• [WORK REQUEST]: Of the lines below, write out exactly those from the line with "#[global] Instance countable : Countable t." through the line with "Module WorkbenchContributionInstantiation.", both included, and skip the rest.

• [Collected data entries]:

(** * Workbench contributions registry (vs/workbench/common/contributions.ts)

    A shallow embedding of [WorkbenchContributionsRegistry] together with the
    collaborators it talks to (lifecycle service, instantiation service, log
    service, performance marks, idle scheduler), and the properties of its
    phased instantiation.

    The registry is single threaded.  The state of the registry and of its
    collaborators is one record, [World], threaded through every operation.
    Everything that the source leaves to the JavaScript event loop (the
    continuation of [lifecycleService.when], the continuation of the [await]
    on the Restored-completion promise, the idle callbacks) is kept in the
    world as a list of scheduled tasks, and an explicit action says which of
    them runs next; any enabled task may run, so every order the event loop
    can choose is covered.

    What a constructor does is not the registry's business: whether a call of
    [createInstance] throws and how long it takes are given by the services.
    Constructors are taken not to call back into the registry while they
    run.  Times returned by [idle.timeRemaining()] are rationals. *)

From stdpp Require Import gmap strings list fin_maps.
From Stdlib Require Import ZArith QArith.

Local Open Scope Z_scope.

(* ===================================================================== *)
(** ** Data model *)
(* ===================================================================== *)

(** Modelled from the spec: the enum [LifecyclePhase] is imported from
    vs/workbench/services/lifecycle/common/lifecycle, which is not among the
    sources.  The spec gives it as the ordered enum
    {Starting, Ready, Restored, Eventually}, strictly increasing; the
    numbering below is the one of that order. *)
Module LifecyclePhase.
Inductive t := Starting | Ready | Restored | Eventually.

Definition num (p : t) : Z :=
  match p with
  | Starting => 1
  | Ready => 2
  | Restored => 3
  | Eventually => 4
  end.

#[global] Instance eq_dec : EqDecision t.
Proof. solve_decision. Defined.

Definition to_nat (p : t) : nat :=
  match p with Starting => 0 | Ready => 1 | Restored => 2 | Eventually => 3 end%nat.

Definition of_nat (n : nat) : t :=
  match n with
  | 0 => Starting | 1 => Ready | 2 => Restored | _ => Eventually
  end%nat.

#[global] Instance countable : Countable t.
Proof. apply (inj_countable' to_nat of_nat). by intros []. Defined.
End LifecyclePhase.

(** [const enum WorkbenchContributionInstantiation]: the four phase-mapped
    kinds carry the number of their phase, [Lazy] is [Eventually + 1]. *)
Module WorkbenchContributionInstantiation.
Inductive t := BlockStartup | BlockRestore | AfterRestored | Eventually | Lazy.

Definition num (i : t) : Z :=
  match i with
  | BlockStartup => LifecyclePhase.num LifecyclePhase.Starting
  | BlockRestore => LifecyclePhase.num LifecyclePhase.Ready
  | AfterRestored => LifecyclePhase.num LifecyclePhase.Restored
  | Eventually => LifecyclePhase.num LifecyclePhase.Eventually
  | Lazy => LifecyclePhase.num LifecyclePhase.Eventually + 1
  end.

#[global] Instance eq_dec : EqDecision t.
Proof. solve_decision. Defined.
End WorkbenchContributionInstantiation.

Module LP := LifecyclePhase.
Module WCI := WorkbenchContributionInstantiation.

Definition toInstantiation (phase : LP.t) : WCI.t :=
  match phase with
  | LP.Starting => WCI.BlockStartup
  | LP.Ready => WCI.BlockRestore
  | LP.Restored => WCI.AfterRestored
  | LP.Eventually => WCI.Eventually
  end.

(** The parameter type of [toPhase] excludes [Lazy]; at run time the switch
    has no case for it and the function returns [undefined], here [None]. *)
Definition toPhase (instantiation : WCI.t) : option LP.t :=
  match instantiation with
  | WCI.BlockStartup => Some LP.Starting
  | WCI.BlockRestore => Some LP.Ready
  | WCI.AfterRestored => Some LP.Restored
  | WCI.Eventually => Some LP.Eventually
  | WCI.Lazy => None
  end.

• [SOLUTION TO THIS PROBLEM]:
#[global] Instance countable : Countable t.
Proof. apply (inj_countable' to_nat of_nat). by intros []. Defined.
End LifecyclePhase.

(** [const enum WorkbenchContributionInstantiation]: the four phase-mapped
    kinds carry the number of their phase, [Lazy] is [Eventually + 1]. *)
Module WorkbenchContributionInstantiation.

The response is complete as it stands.